On November 25, 2020, the European Commission published its Proposal for a Regulation on European Data Governance (the “Data Governance Act”). The Data Governance Act is part of a set of measures announced in the 2020 European Strategy for Data, which is aimed at putting the EU at the forefront of the data empowered society. The European Commission also released a Questions & Answers document and a Factsheet on European data governance.

The Data Governance Act is aimed at fostering the availability of data by increasing trust in data intermediaries and strengthening data sharing across the EU and between sectors. “Data” under the Data Governance Act means any digital representation of acts, facts or information and any compilation of the same, including in the form of sound, visual or audiovisual recording.
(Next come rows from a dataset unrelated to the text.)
(** * ResolveVectors: line-of-sight velocities to vector velocities

    A shallow embedding of [resolvedvelocities/ResolveVectors.py].

    Numbers are the binary64 floats of NumPy, here Rocq's primitive floats,
    so NaN, the infinities, signed zeros and rounding are those of the
    program.  Arrays are lists (one axis) and lists of rows (two axes).  A
    Python exception is a value of [exn]; a function that can raise returns a
    [result].

    Two library routines are fixed to one order of operations, which NumPy
    leaves to its kernels: an einsum accumulates its products from zero, left
    to right, and [np.linalg.inv] is Gauss-Jordan elimination with partial
    pivoting.  The apexpy object is a record of functions of one point. *)

From Stdlib Require Import Floats List ZArith Bool Lia PeanoNat.
Import ListNotations.

Set Warnings "-inexact-float".

(** ** Exceptions *)

Inductive exn : Set := IndexError | ValueError | TypeError | LinAlgError.

Inductive result (A : Type) : Type :=
| Ok (a : A)
| Raise (e : exn).

Arguments Ok {A} a.
Arguments Raise {A} e.

Definition bind {A B : Type} (r : result A) (k : A -> result B) : result B :=
  match r with
  | Ok a => k a
  | Raise e => Raise e
  end.

Notation "x <- c ;; k" := (bind c (fun x => k))
  (at level 61, c at next level, right associativity).
Notation "' p <- c ;; k" := (bind c (fun x => match x with p => k end))
  (at level 61, p pattern, c at next level, right associativity).

(** [try: body except LinAlgError: handler] *)
Definition try_except_LinAlgError {A : Type} (body handler : result A) : result A :=
  match body with
  | Raise LinAlgError => handler
  | other => other
  end.

Definition is_ok {A : Type} (r : result A) : bool :=
  match r with Ok _ => true | Raise _ => false end.

(** ** The NumPy operations the program uses *)

Module Np.

Definition vec := list float.
Definition mat := list (list float).

Definition isnan (x : float) : bool := is_nan x.
Definition isfinite (x : float) : bool := is_finite x.

(** [np.full(n, v)] and [np.full((r, c), v)] *)
Definition full (n : nat) (v : float) : vec := repeat v n.
Definition full2 (r c : nat) (v : float) : mat := repeat (repeat v c) r.

(** [a[mask]] for a boolean [mask]: IndexError unless the lengths agree. *)
Fixpoint compress {A : Type} (mask : list bool) (a : list A) : list A :=
  match mask, a with
  | b :: mask', x :: a' => if b then x :: compress mask' a' else compress mask' a'
  | _, _ => []
  end.

Definition getitem_mask {A : Type} (a : list A) (mask : list bool) : result (list A) :=
  if length a =? length mask then Ok (compress mask a) else Raise IndexError.

(** accumulation of an einsum or [np.sum]: from zero, left to right *)
Definition fsum (l : list float) : float := fold_left PrimFloat.add l 0%float.

Fixpoint zip_with {A B C : Type} (f : A -> B -> C) (a : list A) (b : list B) : list C :=
  match a, b with
  | x :: a', y :: b' => f x y :: zip_with f a' b'
  | _, _ => []
  end.

(** [np.diagflat(v)] *)
Definition diagflat (v : vec) : mat :=
  map (fun i => map (fun j => if i =? j then nth i v 0%float else 0%float)
                    (seq 0 (length v)))
      (seq 0 (length v)).

(** elementwise [M + N] of two arrays of one shape *)
Definition madd (M N : mat) : mat := zip_with (zip_with PrimFloat.add) M N.

(** *** [np.linalg.inv]

    LAPACK's solver (LU with partial pivoting against the identity) is
    modelled by Gauss-Jordan elimination with partial pivoting on the
    augmented rows [M | I].  A pivot column that is exactly zero is LAPACK's
    [info > 0], which NumPy turns into [LinAlgError]; so is an array that is
    not square. *)

Definition augment (M : mat) : list vec :=
  let n := length M in
  zip_with (fun i r => r ++ map (fun j => if i =? j then 1%float else 0%float) (seq 0 n))
           (seq 0 n) M.

(** index of the row whose entry in column [c] is largest in magnitude *)
Fixpoint argmax_abs (c : nat) (rows : list vec) (i best : nat) (bestv : float) : nat :=
  match rows with
  | [] => best
  | r :: rs =>
      let v := abs (nth c r 0%float) in
      if (bestv <? v)%float then argmax_abs c rs (S i) i v
      else argmax_abs c rs (S i) best bestv
  end.

Definition gj_step (c : nat) (st : list vec * list vec) : result (list vec * list vec) :=
  let '(done, todo) := st in
  match todo with
  | [] => Raise LinAlgError
  | r0 :: rs =>
      let k := argmax_abs c rs 1 0 (abs (nth c r0 0%float)) in
      let piv := nth k todo r0 in
      let rest := firstn k todo ++ skipn (S k) todo in
      let p := nth c piv 0%float in
      if (p =? 0)%float then Raise LinAlgError
      else
        let prow := map (fun x => (x / p)%float) piv in
        let elim (r : vec) :=
          zip_with (fun x y => (x - nth c r 0 * y)%float) r prow in
        Ok (map elim done ++ [prow], map elim rest)
  end.

Definition gauss_jordan (n : nat) (rows : list vec) : result (list vec * list vec) :=
  fold_left (fun acc c => st <- acc ;; gj_step c st) (seq 0 n) (Ok ([], rows)).

Definition inv (M : mat) : result mat :=
  let n := length M in
  if forallb (fun r => length r =? n) M then
    st <- gauss_jordan n (augment M) ;;
    Ok (map (skipn n) (fst st))
  else Raise LinAlgError.

(** *** The einsum calls of [vvels] *)

(** [np.einsum('jk,kl,ml->jm', A, S, B)] *)
Definition einsum_jk_kl_ml (A S B : mat) : mat :=
  map (fun Aj =>
         map (fun Bm =>
                fsum (flat_map (fun '(ajk, Sk) =>
                                  map (fun '(skl, bml) => (ajk * skl * bml)%float)
                                      (combine Sk Bm))
                               (combine Aj S)))
             B)
      A.

(** [np.einsum('jk,lk,lm,m->j', S, A, I, v)] *)
Definition einsum_jk_lk_lm_m (S A I : mat) (v : vec) : vec :=
  map (fun Sj =>
         fsum (flat_map (fun '(k, sjk) =>
                           flat_map (fun '(Al, Il) =>
                                       map (fun '(ilm, vm) =>
                                              (sjk * nth k Al 0 * ilm * vm)%float)
                                           (combine Il v))
                                    (combine A I))
                        (combine (seq 0 (length Sj)) Sj)))
      S.

(** [np.einsum('kj,kl,lm->jm', A, W, B)]; [p] is the second axis of [A]
    and [B], which an array with no rows still carries in its shape. *)
Definition einsum_kj_kl_lm (p : nat) (A W B : mat) : mat :=
  map (fun j =>
         map (fun m =>
                fsum (flat_map (fun '(Ak, Wk) =>
                                  map (fun '(wkl, Bl) =>
                                         (nth j Ak 0 * wkl * nth m Bl 0)%float)
                                      (combine Wk B))
                               (combine A W)))
             (seq 0 p))
      (seq 0 p).

End Np.

Import Np.

(** ** [vvels]: the Heinselman and Nicolls reconstruction *)

(** The body of the [try] block: posterior mean and covariance. *)
Definition vvels_try (vlos dvlos : vec) (A : mat) (SigmaE SigmaV : mat)
  : result (vec * mat) :=
  I <- inv (madd (einsum_jk_kl_ml A SigmaV A) SigmaE) ;;
  let V := einsum_jk_lk_lm_m SigmaV A I vlos in
  iSigmaE <- inv SigmaE ;;
  iSigmaV <- inv SigmaV ;;
  SigV <- inv (madd (einsum_kj_kl_lm (length SigmaV) A iSigmaE A) iSigmaV) ;;
  Ok (V, SigV).

Definition nan3 : vec := full 3 nan.
Definition nan33 : mat := full2 3 3 nan.

Definition vvels (vlos dvlos : vec) (A : mat) (cov : vec) (minnumpoints : Z)
  : result (vec * mat) :=
  (* remove nan data points *)
  let finite := map isfinite vlos in
  let vlos' := compress finite vlos in
  dvlos' <- getitem_mask dvlos finite ;;
  A' <- getitem_mask A finite ;;
  let SigmaE := diagflat (map (fun d => (d * d)%float) dvlos') in
  let SigmaV := diagflat cov in
  VS <- try_except_LinAlgError
          ((* the first einsum refuses a second axis of [A], which [A[finite]]
              keeps, that differs from the axes of [SigmaV]; an axis of
              length 1, which einsum would broadcast instead, is not
              modelled and is excluded wherever this branch is used *)
           if forallb (fun r => length r =? length cov) A
           then vvels_try vlos' dvlos' A' SigmaE SigmaV
           else Raise ValueError)
          (Ok (nan3, nan33)) ;;
  (* if there are too few points for a valid reconstruction, set output to NAN *)
  if (Z.of_nat (length (filter (fun b => b) finite)) <? minnumpoints)%Z
  then Ok (nan3, nan33)
  else Ok VS.

(** ** [lin_interp]: piecewise linear interpolation with errors *)

Module Interp.

(** [np.fmin] and [np.fmax] on two floats: a NaN operand is ignored. *)
Definition fmin (a b : float) : float :=
  if (a <=? b)%float || isnan b then a else b.
Definition fmax (a b : float) : float :=
  if (b <=? a)%float || isnan b then a else b.

(** [np.nanmin], [np.nanmax]: ValueError on an array of size zero. *)
Definition nanmin (xp : vec) : result float :=
  match xp with
  | [] => Raise ValueError
  | x0 :: rest => Ok (fold_left fmin rest x0)
  end.
Definition nanmax (xp : vec) : result float :=
  match xp with
  | [] => Raise ValueError
  | x0 :: rest => Ok (fold_left fmax rest x0)
  end.

(** [a[i]] for a Python integer [i]: a negative index counts from the end. *)
Definition getitem {A : Type} (a : list A) (i : Z) : result A :=
  let n := Z.of_nat (length a) in
  let j := if (i <? 0)%Z then (i + n)%Z else i in
  if ((0 <=? j) && (j <? n))%Z then
    match nth_error a (Z.to_nat j) with
    | Some x => Ok x
    | None => Raise IndexError
    end
  else Raise IndexError.

(** [np.argwhere(mask).flatten()[0]] *)
Fixpoint first_true (mask : list bool) (i : Z) : result Z :=
  match mask with
  | [] => Raise IndexError
  | b :: mask' => if b then Ok i else first_true mask' (i + 1)%Z
  end.

(** [(xi >= xp[:-1]) & (xi < xp[1:])] *)
Definition brackets (xi : float) (xp : vec) : list bool :=
  zip_with (fun lo hi => (lo <=? xi)%float && (xi <? hi)%float)
           (removelast xp) (tl xp).

(** one element of the index array [i]: the bracket of [xi], or -1 *)
Definition bound_index (xi : float) (xp : vec) : result Z :=
  lo <- nanmin xp ;;
  hi <- nanmax xp ;;
  if (lo <=? xi)%float && (xi <? hi)%float
  then first_true (brackets xi xp) 0%Z
  else Ok (-1)%Z.

Fixpoint mapM {A B : Type} (f : A -> result B) (l : list A) : result (list B) :=
  match l with
  | [] => Ok []
  | x :: l' => y <- f x ;; ys <- mapM f l' ;; Ok (y :: ys)
  end.

Definition sq (x : float) : float := (x * x)%float.

(** value and error at one target, for its index [i]; the last two lines
    of the source replace both by NaN where [i < 0]. *)
Definition interp_point (xp fp dfp : vec) (xi : float) (i : Z)
  : result (float * float) :=
  xp_i <- getitem xp i ;;
  xp_i1 <- getitem xp (i + 1)%Z ;;
  fp_i <- getitem fp i ;;
  fp_i1 <- getitem fp (i + 1)%Z ;;
  dfp_i <- getitem dfp i ;;
  dfp_i1 <- getitem dfp (i + 1)%Z ;;
  let X := ((xi - xp_i) / (xp_i1 - xp_i))%float in
  let f := (fp_i + (fp_i1 - fp_i) * X)%float in
  let df := sqrt (sq (1 - X) * sq dfp_i + sq X * sq dfp_i1)%float in
  Ok (if (i <? 0)%Z then nan else f, if (i <? 0)%Z then nan else df).

Definition lin_interp (x xp fp dfp : vec) : result (vec * vec) :=
  match x with
  | [] =>
      (* [np.array([])] is a float array and cannot index [xp] *)
      Raise IndexError
  | _ =>
      i <- mapM (fun xi => bound_index xi xp) x ;;
      fdf <- mapM (fun '(xi, ii) => interp_point xp fp dfp xi ii) (combine x i) ;;
      Ok (map fst fdf, map snd fdf)
  end.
The Data Governance Act outlines (1) the conditions for re-use of certain categories of data held by public sector bodies in the EU; (2) a notification and supervisory framework for the provision of data sharing services; and (3) a framework for voluntary registration of entities that collect and process data made available for altruistic purposes. It is intended to create a network of trusted and neutral data intermediaries and an oversight regime comprised of national supervisory authorities as well as a pan-EU coordinating body.

Below are some key takeaways from the draft Data Governance Act:

Re-Use of Protected Data by Public Sector Authorities

The Data Governance Act creates a framework for re-using certain categories of public sector data, including data protected on the grounds of (1) commercial or statistical confidentiality; (2) protection of intellectual property rights; or (3) protection of personal data. It also ensures that data can be widely re-used by including a general prohibition on agreements that create (or aim to create) exclusive rights for re-use, except under specific conditions when justified and necessary for the provision of a service of general interest.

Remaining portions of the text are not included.